If you have not engaged in sports, choose a program for beginners. More complex programs for those who regularly (at least three times a week) training for the past three or four months.
Do not forget that you need to warm up before exercise for 5-10 minutes and after training to do stretching.
Remember that you can lose weight with the help of fitness, but if you train very intensively. Indicators of the right intensity of load is considered to be heavy sweating during exercise and more severe than usual, breathing (though one should not suffocate - it is said that he chose the load without the proper level of physical fitness). For starters, the pulse in the classroom should be 50-60% of maximum heart rate (to define it, subtract your age from 220). While cardio is necessary to try all the time to keep a pulse.

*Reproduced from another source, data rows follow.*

Lemma duration_part_nonneg (s s' : string) (v : Z) : duration_part s = Some (v, s') -> (0 <= v)%Z.
Proof.
  unfold duration_part. destruct (leadingInt 0 s) as [[n s1]|] eqn:E1; [|done]. apply leading_int_nonneg in E1; [|done].
  assert (Hs2 : exists f scale s2 post, match s1 with
      | String "." s' => let '(f, scale, s2) := leadingFraction 0 1 false s' in (f, scale, s2, negb (String.length s' =? String.length s2)%nat)
      | _ => (0%Z, 1%Z, s1, false) end = (f, scale, s2, post) /\ (0 <= f)%Z /\ (0 <= scale)%Z).
  { destruct s1 as [|c r]; [by eexists _, _, _, _|]. destruct (leadingFraction 0 1 false r) as [[f scale] s2] eqn:Ef.
    apply leading_fraction_nonneg in Ef; [|done|done]. destruct c as [[] [] [] [] [] [] [] []]; try (by eexists _, _, _, _). }
  destruct Hs2 as (f & scale & s2 & post & -> & Hf & Hsc). destruct (_ && _); [done|].
  destruct (take_unit s2) as [u s3]. destruct (unit_of u) as [unit|] eqn:Eu; [|done]. apply unit_positive in Eu.
  destruct (_ <? _)%Z; [done|]. cbv zeta. destruct (max_count <? _)%Z; [done|]. intros [= <- _].
  destruct (0 <? f)%Z; [|lia]. pose proof (fraction_nonneg f scale unit Hf Hsc ltac:(lia)). lia.
Qed.

(** A duration that is read is one: it fits in 64 bits. *)
Lemma parse_duration_in_range (s : string) (d : Z) : ParseDuration s = Some d -> (- 2 ^ 63 <= d < 2 ^ 63)%Z.
Proof.
  assert (Hparts : forall fuel t d0 d, duration_parts fuel d0 t = Some d -> (0 <= d0 <= max_count)%Z -> (0 <= d <= max_count)%Z).
  { induction fuel as [|fuel IH]; intros t d0 d'; (destruct t; cbn [duration_parts]; [by intros [= <-]|]); [done|].
    destruct (duration_part _) as [[v t']|] eqn:E; [|done]. apply duration_part_nonneg in E.
    destruct (Z.ltb_spec max_count (d0 + v)); [done|]. intros Hd H0. apply (IH t' (d0 + v)%Z d' Hd). lia. }
  unfold ParseDuration. destruct (match s with String "-" r => (true, r) | String "+" r => (false, r) | _ => (false, s) end) as [neg s1].
  destruct (s1 =? "0"); [intros [= <-]; lia|]. destruct (s1 =? ""); [done|].
  destruct (duration_parts _ 0 s1) as [d'|] eqn:E; [|done]. apply Hparts in E; [|unfold max_count; lia]. unfold max_count in *.
  destruct neg; [intros [= <-]; lia|]. destruct (Z.ltb_spec (2 ^ 63 - 1) d'); [done|]. intros [= <-]. lia.
Qed.

(** ** Plus and minus *)

(** RFC 3339: text with a time zone, to the second. *)
Class GoTime := {
  Time : Type;
  parse_time : string -> option Time;
  format_time : Time -> string;
  time_add : Time -> Z -> Time;
  whole : Time -> Prop;                       (* no fraction of a second *)
  parse_format : forall t, whole t -> parse_time (format_time t) = Some t;
  time_add_add : forall t a b, time_add (time_add t a) b = time_add t (a + b)%Z;
  time_add_zero : forall t, time_add t 0 = t;
  whole_add : forall t d, whole t -> (d mod Second = 0)%Z -> whole (time_add t d);
}.

Section functions.
  Context `{GoTime}.
  (** Numbers as floats and back, and the errors of a node of another type. *)
  Variable number : string -> spec_float.
  Variable literal : spec_float -> string.
  Variable show : spec_float -> string.
  Variable not_a_string not_a_number : goerror.

(** [Duration.Seconds]. *)
Definition Seconds (d : Z) : spec_float :=
  SFadd 53 1024 (float_of_int (Z.quot d Second)) (SFdiv 53 1024 (float_of_int (Z.rem d Second)) (float_of_int Second)).

Definition numeric (v : json) : result goerror spec_float := match v with JNum s => Ok (number s) | _ => Err not_a_number end.
Definition floats (op : spec_float -> spec_float -> spec_float) (left right : json) : result goerror json :=
  match numeric left, numeric right with
  | Ok a, Ok b => Ok (JNum (literal (op a b)))
  | Err e, _ | _, Err e => Err e
  end.

(** Two texts: a time and a duration in either order, or two durations. *)
Definition shifted (sign : Z) (op : spec_float -> spec_float -> spec_float) (l r : string) : option string :=
  match parse_time l, ParseDuration r with
  | Some t, Some d => Some (format_time (time_add t (wrap64 (sign * d))))
  | _, _ =>
      match parse_time r, ParseDuration l with
      | Some t, Some d => Some (format_time (time_add t (wrap64 (sign * d))))
      | _, _ =>
          match ParseDuration l, ParseDuration r with
          | Some a, Some b => Some (show (op (Seconds a) (Seconds b)) +:+ "s")
          | _, _ => None
          end
      end
  end.

Definition minus (left right : json) : result goerror json :=
  match left with
  | JStr l =>
      match right with
      | JStr r => match shifted (-1) (SFsub 53 1024) l r with Some s => Ok (JStr s) | None => floats (SFsub 53 1024) left right end
      | _ => Err not_a_string
      end
  | _ => floats (SFsub 53 1024) left right
  end.

Definition plus (left right : json) : result goerror json :=
  match left with
  | JStr l =>
      match right with
      | JStr r => match shifted 1 (SFadd 53 1024) l r with Some s => Ok (JStr s) | None => Ok (JStr (l +:+ r)) end
      | _ => Err not_a_string
      end
  | _ => floats (SFadd 53 1024) left right
  end.

(** [now], [RFC3339] of a time in seconds in the zone of the process, [string]. *)
Definition now (unix : Z) : json := JNum (literal (float_of_int unix)).
Definition RFC3339 (local : Z -> Time) (out_of_range : spec_float -> Z) (unix : Z) (a : json) : json :=
  JStr (format_time (local (match a with JNum s => duration_of_float out_of_range (number s) | _ => unix end))).
Definition string_ (print : json -> string) (node : json) : json :=
  JStr match node with
       | JNum s => show (number s)
       | JBool b => if b then "true" else "false"
       | JObj _ => print node
       | JStr s => s
       | _ => "unknown"
       end.

(** ** What they come to *)

(** A whole number of seconds that is added to a time can be taken off again,
    and added from either side. *)
Lemma time_shifts_back (l r : string) (t : Time) (d : Z) :
  parse_time l = Some t -> whole t -> ParseDuration r = Some d -> parse_time r = None -> (d mod Second = 0)%Z -> d <> (- 2 ^ 63)%Z ->
  exists s, plus (JStr l) (JStr r) = Ok (JStr s) /\ plus (JStr r) (JStr l) = Ok (JStr s) /\
    minus (JStr s) (JStr r) = Ok (JStr (format_time t)).
Proof.
  intros Hl Hw Hr Hn Hd Hm. pose proof (parse_duration_in_range r d Hr) as Hrange.
  assert (H1 : wrap64 (1 * d) = d) by (unfold wrap64; rewrite Z.mod_small; lia).
  assert (H2 : wrap64 (-1 * d) = (- d)%Z) by (unfold wrap64; rewrite Z.mod_small; lia).
  exists (format_time (time_add t d)). unfold plus, minus, shifted. rewrite Hl, Hr, Hn, H1. split_and!; [done|done|].
  rewrite parse_format by by apply whole_add. rewrite H2, time_add_add, Z.add_opp_diag_r, time_add_zero. done.
Qed.

(** Minus is not: a duration less a time is the time less the duration. *)
Lemma minus_from_either_side (l r : string) (t : Time) (d : Z) :
  parse_time l = Some t -> ParseDuration l = None -> ParseDuration r = Some d -> parse_time r = None ->
  minus (JStr r) (JStr l) = minus (JStr l) (JStr r).
Proof. intros Hl Hd Hr Hn. unfold minus, shifted. by rewrite Hl, Hr, Hn. Qed.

People with an average level of physical fitness, choosing advanced training program, must keep the heart rate at 60-70% of maximum heart rate. The heart rate at the very well-trained people in the classroom may reach 75-85% of maximum heart rate.

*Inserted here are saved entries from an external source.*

(** ** Monotonicity

    What every step of the runtime preserves: time passes, contexts stay
    cancelled, runs keep their identity and only collect hops, runners stay
    where they are and keep their state backend. *)
Definition run_le (r r' : Run) : Prop :=
  r_RunID r' = r_RunID r /\ r_StepKey r' = r_StepKey r /\
  r_ReplySubject r' = r_ReplySubject r /\ r_ReplyTarget r' = r_ReplyTarget r /\
  r_ReplyDeadlineUnixMs r' = r_ReplyDeadlineUnixMs r /\
  r_emits r `prefix_of` r_emits r'.

Section monotone.
  Context {CS S : Type}.

Record world_le (w w' : World CS S) : Prop := {
  le_now : (w_now w <= w_now w')%Z;
  le_cancelled : w_cancelled w ⊆ w_cancelled w';
  le_fresh : (w_nextCancel w <= w_nextCancel w')%nat;
  le_uuids : (w_uuids w <= w_uuids w')%nat;
  le_runs : forall p r, w_runs w !! p = Some r ->
    exists r', w_runs w' !! p = Some r' /\ run_le r r';
  le_runners : forall p r, w_runners w !! p = Some r ->
    exists r', w_runners w' !! p = Some r' /\
      rn_hasState r' = rn_hasState r /\ rn_component r' = rn_component r /\
      rn_closeCh r' = rn_closeCh r;
}.

Definition mono {A} (m : M CS S A) : Prop :=
  forall w, match m w with
            | Val _ w' | Panicked _ w' => world_le w w'
            | Crashed _ | OutOfFuel => True
            end.

#[export] Instance run_le_preorder : PreOrder run_le.
Proof.
  split; [intros r; by repeat split|].
  intros r1 r2 r3 (?&?&?&?&?&?) (?&?&?&?&?&?). repeat split; try congruence. by etrans.
Qed.

#[export] Instance world_le_preorder : PreOrder world_le.
Proof.
  split.
  - intros w. constructor; try done; intros p r H; exists r; by repeat split.
  - intros w1 w2 w3 [] []. constructor; try lia; [by etrans|..]; intros p r H.
    + destruct (le_runs0 p r H) as (r2 & H2 & L2), (le_runs1 p r2 H2) as (r3 & H3 & L3).
      exists r3. split; [done|by etrans].
    + destruct (le_runners0 p r H) as (r2 & H2 & A1 & A2 & A3),
        (le_runners1 p r2 H2) as (r3 & H3 & B1 & B2 & B3).
      exists r3. repeat split; congruence.
Qed.

Lemma mono_ret {A} (a : A) : mono (ret a : M CS S A).
Proof. intros w. change (world_le w w). reflexivity. Qed.

Lemma mono_panic {A} (s : string) : mono (panic s : M CS S A).
Proof. intros w. change (world_le w w). reflexivity. Qed.

Lemma mono_get : mono (get : M CS S _).
Proof. intros w. change (world_le w w). reflexivity. Qed.

Lemma mono_get_runner (p : nat) : mono (get_runner p : M CS S _).
Proof. intros w. unfold get_runner. destruct (w_runners w !! p); reflexivity. Qed.

Lemma mono_bind {A B} (m : M CS S A) (k : A -> M CS S B) :
  mono m -> (forall a, mono (k a)) -> mono (bind m k).
Proof.
  intros Hm Hk w. unfold bind. specialize (Hm w). destruct (m w) as [a w'|msg w'|msg|]; try done.
  specialize (Hk a w'). destruct (k a w'); try done; by etrans.
Qed.

Lemma mono_modify (f : World CS S -> World CS S) :
  (forall w, world_le w (f w)) -> mono (modify f).
Proof. intros Hf w. apply Hf. Qed.

Lemma mono_finally {A} (m : M CS S A) (f : World CS S -> World CS S) :
  mono m -> (forall w, world_le w (f w)) -> mono (finally m f).
Proof.
  intros Hm Hf w. unfold finally. specialize (Hm w). destruct (m w); try done; by etrans.
Qed.

Lemma mono_wrap_panic {A} (te : string -> goerror) (m : M CS S (result goerror A)) :
  mono m -> mono (wrap_panic te m).
Proof. intros Hm w. unfold wrap_panic. specialize (Hm w). by destruct (m w). Qed.

Lemma mono_goroutine {A} (m : M CS S A) : mono m -> mono (goroutine m).
Proof. intros Hm w. unfold goroutine. specialize (Hm w). by destruct (m w). Qed.

(** Each kind of update. *)
Ltac same_world := constructor; try done; try (intros p' r' H'; exists r'; by repeat split).

Lemma le_add_event (e : Event) (w : World CS S) : world_le w (add_event e w).
Proof. same_world. Qed.
Lemma le_set_store (s : S) (w : World CS S) : world_le w (set_store s w).
Proof. same_world. Qed.
Lemma le_set_nodes n (w : World CS S) : world_le w (set_nodes n w).
Proof. same_world. Qed.
Lemma le_set_instances i (w : World CS S) : world_le w (set_instances i w).
Proof. same_world. Qed.
Lemma le_set_components c (w : World CS S) : world_le w (set_components c w).
Proof. same_world. Qed.
Lemma le_set_now z (w : World CS S) : (w_now w <= z)%Z -> world_le w (set_now z w).
Proof. intros. same_world. Qed.
Lemma le_set_uuids n (w : World CS S) : (w_uuids w <= n)%nat -> world_le w (set_uuids n w).
Proof. intros. same_world. Qed.

Lemma le_cancel (c : nat) (w : World CS S) : world_le w (cancel c w).
Proof.
  unfold cancel. destruct (w_cancelled w !! c) eqn:E; [reflexivity|]. same_world.
  by apply insert_subseteq.
Qed.

Lemma mono_with_cancel (ctx : Ctx) : mono (with_cancel ctx : M CS S _).
Proof. intros w. simpl. same_world. simpl. lia. Qed.

Lemma le_upd_runner (p : nat) (f : Runner CS -> Runner CS) (w : World CS S) :
  (forall r, rn_hasState (f r) = rn_hasState r /\ rn_component (f r) = rn_component r /\
    rn_closeCh (f r) = rn_closeCh r) ->
  world_le w (upd_runner p f w).
Proof.
  intros Hf. constructor; try done; [by intros q r H; exists r|]. intros q r H. simpl.
  destruct (decide (p = q)) as [->|Hne].
  - exists (f r). rewrite list_lookup_alter_eq, H. split; [done|apply Hf].
  - exists r. by rewrite list_lookup_alter_ne.
Qed.

Lemma le_upd_run (p : nat) (f : Run -> Run) (w : World CS S) :
  (forall r, run_le r (f r)) -> world_le w (upd_run p f w).
Proof.
  intros Hf. constructor; try done; [|by intros q r H; exists r]. intros q r H. simpl.
  destruct (decide (p = q)) as [->|Hne].
  - exists (f r). by rewrite list_lookup_alter_eq, H.
  - exists r. by rewrite list_lookup_alter_ne.
Qed.

Lemma le_set_runs (rs : RunStore) (w : World CS S) :
  (forall p r, w_runs w !! p = Some r -> exists r', rs !! p = Some r' /\ run_le r r') ->
  world_le w (set_runs rs w).
Proof. intros H. constructor; try done. intros q r Hq. by exists r. Qed.

End monotone.

(** Inversion of a computation that gave a value. *)
Section inversion.
  Context {CS S : Type}.

Lemma bind_Val {A B} (m : M CS S A) (k : A -> M CS S B) (w : World CS S) (b : B) (w' : World CS S) :
  bind m k w = Val b w' <-> exists a w1, m w = Val a w1 /\ k a w1 = Val b w'.
Proof.
  unfold bind. split.
  - destruct (m w) as [a w1|msg w1|msg|] eqn:E; [eauto|done..].
  - by intros (a & w1 & -> & ->).
Qed.

Lemma finally_Val {A} (m : M CS S A) (f : World CS S -> World CS S) (w : World CS S) (a : A) w' :
  finally m f w = Val a w' <-> exists w1, m w = Val a w1 /\ w' = f w1.
Proof.
  unfold finally. split.
  - destruct (m w) as [b w1|msg w1|msg|] eqn:E; [|done..]. intros [= <- <-]. eauto.
  - by intros (w1 & -> & ->).
Qed.

Lemma get_runner_Val (p : nat) (w : World CS S) r w' :
  get_runner p w = Val r w' <-> w_runners w !! p = Some r /\ w' = w.
Proof. unfold get_runner. destruct (w_runners w !! p); naive_solver. Qed.

Lemma mono_Val {A} (m : M CS S A) (w : World CS S) a w' : mono m -> m w = Val a w' -> world_le w w'.
Proof. intros Hm E. specialize (Hm w). by rewrite E in Hm. Qed.

End inversion.

(** Equations for running a computation forward. *)
Section equations.
  Context {CS S : Type}.

Lemma bind_ret_eq {A B} (a : A) (k : A -> M CS S B) w : bind (ret a) k w = k a w.
Proof. reflexivity. Qed.
Lemma bind_get_eq {B} (k : World CS S -> M CS S B) w : bind get k w = k w w.
Proof. reflexivity. Qed.
Lemma bind_modify_eq {B} f (k : unit -> M CS S B) w : bind (modify f) k w = k tt (f w).
Proof. reflexivity. Qed.
Lemma bind_runner_eq {B} (p : nat) (k : Runner CS -> M CS S B) w r :
  w_runners w !! p = Some r -> bind (get_runner p) k w = k r w.
Proof. intros Hr. unfold bind, get_runner. by rewrite Hr. Qed.
Lemma bind_val_eq {A B} (m : M CS S A) (k : A -> M CS S B) w a w' :
  m w = Val a w' -> bind m k w = k a w'.
Proof. intros Hm. unfold bind. by rewrite Hm. Qed.
Lemma lookup_upd_runner (p : nat) f (w : World CS S) r :
  w_runners w !! p = Some r -> w_runners (upd_runner p f w) !! p = Some (f r).
Proof. intros Hr. simpl. by rewrite list_lookup_alter_eq, Hr. Qed.

End equations.

(** Take a computation that gave a value apart, one step. *)
Ltac bind_inv H x w E :=
  apply bind_Val in H as (x & w & E & H).

Create HintDb mono.
#[export] Hint Resolve mono_ret mono_panic mono_get mono_get_runner mono_bind mono_modify
  mono_finally mono_wrap_panic mono_goroutine mono_with_cancel : mono.
#[export] Hint Resolve le_add_event le_set_store le_set_nodes le_set_instances le_set_components
  le_cancel le_upd_runner le_upd_run : mono.

(** ** The environment

    The goroutines of one emission run one after the other in some order of
    its edges. While a goroutine waits for [d] or for its context, the rest of
    the process runs; when both are ready, the choice is arbitrary. *)
Class Env (CS S : Type) := {
  schedule : World CS S -> list TinyNodeEdge -> list TinyNodeEdge;
  others : Ctx -> Z -> World CS S -> World CS S;
  timer_first : World CS S -> bool;
  schedule_perm : forall w es, schedule w es ≡ₚ es;
  others_le : forall ctx d w, world_le w (others ctx d w);
  others_wake : forall ctx d w, ctx_err ctx (others ctx d w) = None ->
    (w_now w + d <= w_now (others ctx d w))%Z;
}.

(** A quiet process: nobody else runs. *)
Definition quiet (CS S : Type) : Env CS S.
Proof.
  refine {| schedule := fun _ es => es;
            others := fun _ d w => set_now (w_now w + Z.max 0 d) w;
            timer_first := fun _ => true |}.
  - done.
  - intros ctx d w. apply le_set_now. lia.
  - intros ctx d w _. simpl. lia.
Defined.

(** [select { case <-ctx.Done(): ...; case <-time.After(d): }]: the context's
    error, if that case was taken. *)
Definition select_wait {CS S} `{Env CS S} (ctx : Ctx) (d : Z) : M CS S error :=
  fun w =>
    let w' := others ctx d w in
    match ctx_err ctx w' with
    | None => Val None w'
    | Some e => if (w_now w + d <=? w_now w')%Z && timer_first w' then Val None w' else Val (Some e) w'
    end.

Lemma mono_select_wait {CS S} `{Env CS S} (ctx : Ctx) (d : Z) : mono (select_wait ctx d).
Proof.
  intros w. unfold select_wait. pose proof (others_le ctx d w).
  destruct (ctx_err ctx (others ctx d w)); [destruct (_ && _)|]; done.
Qed.
#[export] Hint Resolve mono_select_wait : mono.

To monitor the intensity of your workouts, you can use a heart rate monitor or several times during the session to count the number of heartbeats themselves. Pretty soon you will learn to define on their own feelings, rather intensively you exercise or not.
If you want to increase the length of a fitness program to twelve weeks, after eight weeks just raise the duration of each exercise for five minutes and try to deal with longer high-pulse.